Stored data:
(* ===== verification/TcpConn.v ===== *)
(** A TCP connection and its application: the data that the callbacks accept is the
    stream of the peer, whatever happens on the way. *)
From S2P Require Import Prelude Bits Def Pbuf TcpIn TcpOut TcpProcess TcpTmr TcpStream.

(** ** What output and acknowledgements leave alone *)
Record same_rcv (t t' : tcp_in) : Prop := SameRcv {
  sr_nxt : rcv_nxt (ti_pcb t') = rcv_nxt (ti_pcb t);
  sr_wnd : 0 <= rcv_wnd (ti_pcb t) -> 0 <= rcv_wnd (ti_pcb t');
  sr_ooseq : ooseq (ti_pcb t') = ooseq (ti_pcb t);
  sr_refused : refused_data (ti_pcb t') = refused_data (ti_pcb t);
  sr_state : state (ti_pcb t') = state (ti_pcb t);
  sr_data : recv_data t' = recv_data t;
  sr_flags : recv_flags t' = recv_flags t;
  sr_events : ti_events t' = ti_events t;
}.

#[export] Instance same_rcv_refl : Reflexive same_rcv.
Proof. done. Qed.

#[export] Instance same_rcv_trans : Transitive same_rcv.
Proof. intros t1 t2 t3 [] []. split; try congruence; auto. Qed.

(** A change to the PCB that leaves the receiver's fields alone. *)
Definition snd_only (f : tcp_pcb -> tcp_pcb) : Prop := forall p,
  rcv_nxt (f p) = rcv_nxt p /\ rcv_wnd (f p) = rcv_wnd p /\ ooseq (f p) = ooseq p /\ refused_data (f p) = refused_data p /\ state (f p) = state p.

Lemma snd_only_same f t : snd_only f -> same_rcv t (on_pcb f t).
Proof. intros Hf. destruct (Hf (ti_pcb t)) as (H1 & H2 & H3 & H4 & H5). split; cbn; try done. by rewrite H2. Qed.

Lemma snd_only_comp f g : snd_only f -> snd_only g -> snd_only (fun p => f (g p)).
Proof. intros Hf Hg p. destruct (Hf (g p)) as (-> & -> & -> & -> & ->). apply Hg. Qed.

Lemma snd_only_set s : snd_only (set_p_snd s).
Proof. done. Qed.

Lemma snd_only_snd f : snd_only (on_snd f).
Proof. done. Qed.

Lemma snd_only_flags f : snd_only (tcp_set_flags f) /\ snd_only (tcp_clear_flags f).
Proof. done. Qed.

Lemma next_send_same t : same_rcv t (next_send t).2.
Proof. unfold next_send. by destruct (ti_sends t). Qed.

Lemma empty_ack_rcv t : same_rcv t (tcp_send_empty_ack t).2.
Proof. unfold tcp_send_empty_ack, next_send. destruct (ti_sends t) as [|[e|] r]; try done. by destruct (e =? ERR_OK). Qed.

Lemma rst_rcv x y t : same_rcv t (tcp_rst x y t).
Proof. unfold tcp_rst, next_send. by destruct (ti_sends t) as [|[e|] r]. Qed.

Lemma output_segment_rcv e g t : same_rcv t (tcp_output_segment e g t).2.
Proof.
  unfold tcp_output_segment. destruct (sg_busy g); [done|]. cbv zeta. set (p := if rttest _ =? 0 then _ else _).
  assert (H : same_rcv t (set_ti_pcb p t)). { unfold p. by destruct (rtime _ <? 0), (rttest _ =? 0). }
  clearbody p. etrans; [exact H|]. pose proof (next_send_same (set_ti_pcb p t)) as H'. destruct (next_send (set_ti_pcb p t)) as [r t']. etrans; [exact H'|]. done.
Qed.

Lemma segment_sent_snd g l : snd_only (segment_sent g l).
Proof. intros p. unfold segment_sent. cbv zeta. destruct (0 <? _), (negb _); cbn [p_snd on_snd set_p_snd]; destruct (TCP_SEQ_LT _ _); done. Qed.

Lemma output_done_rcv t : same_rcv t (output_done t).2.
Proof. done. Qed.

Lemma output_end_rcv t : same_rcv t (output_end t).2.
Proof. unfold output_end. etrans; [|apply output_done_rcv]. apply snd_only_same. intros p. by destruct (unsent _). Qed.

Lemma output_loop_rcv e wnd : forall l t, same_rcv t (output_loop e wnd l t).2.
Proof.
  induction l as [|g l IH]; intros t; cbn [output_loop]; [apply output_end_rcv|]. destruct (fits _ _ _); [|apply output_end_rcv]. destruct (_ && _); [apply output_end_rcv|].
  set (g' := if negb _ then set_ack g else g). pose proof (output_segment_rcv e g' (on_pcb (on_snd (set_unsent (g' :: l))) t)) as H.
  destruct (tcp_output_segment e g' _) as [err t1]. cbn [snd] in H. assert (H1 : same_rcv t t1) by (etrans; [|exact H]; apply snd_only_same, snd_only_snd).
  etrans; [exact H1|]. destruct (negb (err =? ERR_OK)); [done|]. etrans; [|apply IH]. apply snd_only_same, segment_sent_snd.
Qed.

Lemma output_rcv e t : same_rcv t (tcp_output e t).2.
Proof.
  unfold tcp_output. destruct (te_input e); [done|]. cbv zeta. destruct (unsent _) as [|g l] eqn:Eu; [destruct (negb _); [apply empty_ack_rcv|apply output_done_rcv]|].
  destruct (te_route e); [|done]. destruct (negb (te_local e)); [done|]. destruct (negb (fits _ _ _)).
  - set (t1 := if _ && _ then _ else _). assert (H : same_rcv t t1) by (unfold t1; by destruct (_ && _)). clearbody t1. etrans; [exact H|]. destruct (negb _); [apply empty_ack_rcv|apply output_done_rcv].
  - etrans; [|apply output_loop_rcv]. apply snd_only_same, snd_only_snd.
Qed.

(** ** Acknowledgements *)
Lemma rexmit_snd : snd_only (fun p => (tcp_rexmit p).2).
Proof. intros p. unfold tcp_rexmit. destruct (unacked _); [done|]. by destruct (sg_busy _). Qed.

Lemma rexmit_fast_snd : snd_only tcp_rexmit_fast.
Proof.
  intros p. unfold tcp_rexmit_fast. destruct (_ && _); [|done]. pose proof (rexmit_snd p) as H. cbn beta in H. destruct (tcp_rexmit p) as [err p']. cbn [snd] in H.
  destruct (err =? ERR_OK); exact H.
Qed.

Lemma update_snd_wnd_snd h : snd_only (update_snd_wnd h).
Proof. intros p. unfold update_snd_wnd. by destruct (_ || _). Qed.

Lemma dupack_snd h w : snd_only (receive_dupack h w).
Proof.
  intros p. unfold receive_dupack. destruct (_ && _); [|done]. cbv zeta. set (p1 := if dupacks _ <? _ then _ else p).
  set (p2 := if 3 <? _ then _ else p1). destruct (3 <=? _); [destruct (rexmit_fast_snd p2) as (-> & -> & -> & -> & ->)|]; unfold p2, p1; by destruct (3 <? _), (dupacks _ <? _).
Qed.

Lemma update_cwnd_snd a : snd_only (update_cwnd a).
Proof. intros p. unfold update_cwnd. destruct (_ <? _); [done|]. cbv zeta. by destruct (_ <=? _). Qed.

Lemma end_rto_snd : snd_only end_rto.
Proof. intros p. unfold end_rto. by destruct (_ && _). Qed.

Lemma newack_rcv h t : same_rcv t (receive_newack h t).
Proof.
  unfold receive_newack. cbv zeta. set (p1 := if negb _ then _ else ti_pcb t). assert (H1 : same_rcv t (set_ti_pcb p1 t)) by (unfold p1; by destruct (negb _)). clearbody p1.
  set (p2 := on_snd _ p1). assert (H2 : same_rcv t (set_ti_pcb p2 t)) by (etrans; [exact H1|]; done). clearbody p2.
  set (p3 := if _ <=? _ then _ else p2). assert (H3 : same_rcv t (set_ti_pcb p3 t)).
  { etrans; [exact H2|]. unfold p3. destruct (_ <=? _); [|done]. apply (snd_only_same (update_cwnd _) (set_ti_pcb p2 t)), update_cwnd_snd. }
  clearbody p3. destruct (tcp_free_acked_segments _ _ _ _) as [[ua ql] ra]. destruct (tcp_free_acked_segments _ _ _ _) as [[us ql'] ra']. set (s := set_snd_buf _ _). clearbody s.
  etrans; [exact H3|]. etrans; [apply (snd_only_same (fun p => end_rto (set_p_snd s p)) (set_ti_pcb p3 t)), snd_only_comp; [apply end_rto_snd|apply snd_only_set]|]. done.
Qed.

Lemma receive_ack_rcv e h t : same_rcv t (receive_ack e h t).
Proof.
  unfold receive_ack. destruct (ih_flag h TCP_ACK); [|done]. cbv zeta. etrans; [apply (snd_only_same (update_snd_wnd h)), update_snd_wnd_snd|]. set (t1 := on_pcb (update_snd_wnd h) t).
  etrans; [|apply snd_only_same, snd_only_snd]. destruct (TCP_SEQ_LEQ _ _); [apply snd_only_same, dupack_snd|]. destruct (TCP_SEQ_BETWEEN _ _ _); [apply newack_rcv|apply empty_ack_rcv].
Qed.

==

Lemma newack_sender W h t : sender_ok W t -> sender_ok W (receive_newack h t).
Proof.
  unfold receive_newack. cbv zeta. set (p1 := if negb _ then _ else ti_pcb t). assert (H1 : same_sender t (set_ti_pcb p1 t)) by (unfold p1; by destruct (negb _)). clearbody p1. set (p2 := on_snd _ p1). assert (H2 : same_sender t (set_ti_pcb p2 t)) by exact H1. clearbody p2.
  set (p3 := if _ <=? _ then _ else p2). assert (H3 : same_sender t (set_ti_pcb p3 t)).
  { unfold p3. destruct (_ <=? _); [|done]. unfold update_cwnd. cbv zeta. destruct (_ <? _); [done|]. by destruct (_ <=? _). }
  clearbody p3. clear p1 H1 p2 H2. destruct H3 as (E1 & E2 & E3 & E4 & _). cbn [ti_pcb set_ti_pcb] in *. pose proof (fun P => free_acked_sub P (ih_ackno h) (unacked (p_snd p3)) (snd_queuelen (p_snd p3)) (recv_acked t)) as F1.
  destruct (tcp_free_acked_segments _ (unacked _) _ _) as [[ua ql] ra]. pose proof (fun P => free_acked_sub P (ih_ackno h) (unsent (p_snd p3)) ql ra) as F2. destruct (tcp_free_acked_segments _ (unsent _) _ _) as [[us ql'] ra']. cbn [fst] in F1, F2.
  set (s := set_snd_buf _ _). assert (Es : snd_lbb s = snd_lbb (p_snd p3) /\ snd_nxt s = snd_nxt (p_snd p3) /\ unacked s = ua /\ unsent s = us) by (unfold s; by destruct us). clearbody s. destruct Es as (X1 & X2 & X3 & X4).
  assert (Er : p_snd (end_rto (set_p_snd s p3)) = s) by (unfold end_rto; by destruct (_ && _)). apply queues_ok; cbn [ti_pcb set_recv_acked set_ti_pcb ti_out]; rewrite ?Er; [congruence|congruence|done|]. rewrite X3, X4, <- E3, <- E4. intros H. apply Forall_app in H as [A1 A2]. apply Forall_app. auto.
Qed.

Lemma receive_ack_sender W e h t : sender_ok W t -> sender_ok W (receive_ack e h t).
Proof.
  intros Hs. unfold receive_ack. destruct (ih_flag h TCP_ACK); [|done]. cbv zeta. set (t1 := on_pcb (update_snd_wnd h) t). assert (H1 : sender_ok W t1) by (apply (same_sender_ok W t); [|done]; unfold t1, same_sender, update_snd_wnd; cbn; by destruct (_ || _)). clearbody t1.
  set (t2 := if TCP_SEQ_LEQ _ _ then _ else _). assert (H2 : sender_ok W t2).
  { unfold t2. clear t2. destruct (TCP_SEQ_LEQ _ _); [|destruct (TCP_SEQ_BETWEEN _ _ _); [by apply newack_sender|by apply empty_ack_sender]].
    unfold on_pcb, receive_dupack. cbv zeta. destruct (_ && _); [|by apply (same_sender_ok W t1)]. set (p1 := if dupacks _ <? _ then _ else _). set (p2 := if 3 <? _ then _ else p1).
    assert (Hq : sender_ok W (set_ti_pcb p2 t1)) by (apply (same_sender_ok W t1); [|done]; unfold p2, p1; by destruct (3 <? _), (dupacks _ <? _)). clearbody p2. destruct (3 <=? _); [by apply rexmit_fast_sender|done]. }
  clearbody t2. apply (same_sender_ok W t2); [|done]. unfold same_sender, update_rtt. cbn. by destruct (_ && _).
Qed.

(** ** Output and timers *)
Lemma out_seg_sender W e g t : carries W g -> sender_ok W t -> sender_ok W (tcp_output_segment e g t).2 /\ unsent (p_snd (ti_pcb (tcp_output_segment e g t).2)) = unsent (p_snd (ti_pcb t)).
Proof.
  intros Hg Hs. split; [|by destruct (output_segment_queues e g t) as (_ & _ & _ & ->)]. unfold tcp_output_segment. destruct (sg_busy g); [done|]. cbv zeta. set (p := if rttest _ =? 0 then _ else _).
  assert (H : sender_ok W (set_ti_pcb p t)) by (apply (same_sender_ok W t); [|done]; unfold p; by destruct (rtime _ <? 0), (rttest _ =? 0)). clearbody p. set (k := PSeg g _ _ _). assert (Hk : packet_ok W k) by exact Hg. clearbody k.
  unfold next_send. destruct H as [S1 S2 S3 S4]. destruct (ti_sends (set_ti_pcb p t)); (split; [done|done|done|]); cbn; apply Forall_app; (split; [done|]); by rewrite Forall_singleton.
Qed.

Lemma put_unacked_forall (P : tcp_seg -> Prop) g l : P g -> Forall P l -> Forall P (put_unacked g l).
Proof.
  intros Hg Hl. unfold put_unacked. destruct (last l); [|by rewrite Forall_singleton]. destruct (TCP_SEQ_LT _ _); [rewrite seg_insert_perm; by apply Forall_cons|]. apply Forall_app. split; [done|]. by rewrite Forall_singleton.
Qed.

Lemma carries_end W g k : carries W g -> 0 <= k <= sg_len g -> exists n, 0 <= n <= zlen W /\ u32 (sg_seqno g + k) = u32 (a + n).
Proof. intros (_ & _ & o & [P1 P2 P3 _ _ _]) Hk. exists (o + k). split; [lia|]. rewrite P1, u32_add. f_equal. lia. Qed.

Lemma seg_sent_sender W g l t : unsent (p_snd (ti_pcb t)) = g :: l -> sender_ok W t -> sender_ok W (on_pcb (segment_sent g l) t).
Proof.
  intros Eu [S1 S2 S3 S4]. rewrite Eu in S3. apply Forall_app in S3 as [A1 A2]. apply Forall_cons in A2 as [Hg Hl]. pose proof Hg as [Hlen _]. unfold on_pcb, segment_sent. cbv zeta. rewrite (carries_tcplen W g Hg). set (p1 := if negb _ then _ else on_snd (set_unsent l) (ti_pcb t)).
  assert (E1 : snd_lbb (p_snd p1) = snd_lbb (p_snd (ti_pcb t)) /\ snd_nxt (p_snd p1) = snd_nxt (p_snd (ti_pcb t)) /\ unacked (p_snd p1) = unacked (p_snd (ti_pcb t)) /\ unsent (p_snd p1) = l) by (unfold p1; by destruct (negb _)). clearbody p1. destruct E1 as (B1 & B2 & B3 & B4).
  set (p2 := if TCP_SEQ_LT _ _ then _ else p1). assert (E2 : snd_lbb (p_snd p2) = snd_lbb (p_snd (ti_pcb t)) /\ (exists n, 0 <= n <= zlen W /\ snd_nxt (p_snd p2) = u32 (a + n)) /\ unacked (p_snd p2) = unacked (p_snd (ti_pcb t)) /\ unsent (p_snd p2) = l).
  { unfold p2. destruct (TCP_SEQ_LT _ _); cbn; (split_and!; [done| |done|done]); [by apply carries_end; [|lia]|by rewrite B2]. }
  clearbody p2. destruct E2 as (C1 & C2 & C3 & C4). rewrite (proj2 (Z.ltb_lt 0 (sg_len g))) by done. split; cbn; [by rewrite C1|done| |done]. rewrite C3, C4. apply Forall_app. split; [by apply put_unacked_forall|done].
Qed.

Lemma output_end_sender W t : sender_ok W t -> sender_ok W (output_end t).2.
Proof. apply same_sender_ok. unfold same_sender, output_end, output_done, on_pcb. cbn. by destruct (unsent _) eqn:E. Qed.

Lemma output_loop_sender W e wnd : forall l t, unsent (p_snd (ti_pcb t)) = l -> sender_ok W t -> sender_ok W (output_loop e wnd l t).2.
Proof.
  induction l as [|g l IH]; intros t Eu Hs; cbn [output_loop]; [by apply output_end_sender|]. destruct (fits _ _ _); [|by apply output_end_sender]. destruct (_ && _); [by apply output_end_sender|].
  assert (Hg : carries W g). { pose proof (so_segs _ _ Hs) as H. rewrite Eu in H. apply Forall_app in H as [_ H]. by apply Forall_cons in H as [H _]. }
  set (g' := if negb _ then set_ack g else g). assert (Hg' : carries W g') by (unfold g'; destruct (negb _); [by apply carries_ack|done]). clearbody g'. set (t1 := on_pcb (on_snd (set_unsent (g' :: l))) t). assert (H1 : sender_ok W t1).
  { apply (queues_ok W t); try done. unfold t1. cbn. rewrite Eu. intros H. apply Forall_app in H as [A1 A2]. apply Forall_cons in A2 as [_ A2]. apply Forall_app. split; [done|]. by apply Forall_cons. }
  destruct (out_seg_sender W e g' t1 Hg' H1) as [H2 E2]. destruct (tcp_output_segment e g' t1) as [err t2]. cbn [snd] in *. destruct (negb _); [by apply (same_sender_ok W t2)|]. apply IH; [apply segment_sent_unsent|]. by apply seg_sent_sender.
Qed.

▸ **WORK TO BE COMPLETED**:
Across all the records above, find each line with "export" in it and copy it.

▸ **RESULT OF THIS EXERCISE**:
#[export] Instance same_rcv_refl : Reflexive same_rcv.
#[export] Instance same_rcv_trans : Transitive same_rcv.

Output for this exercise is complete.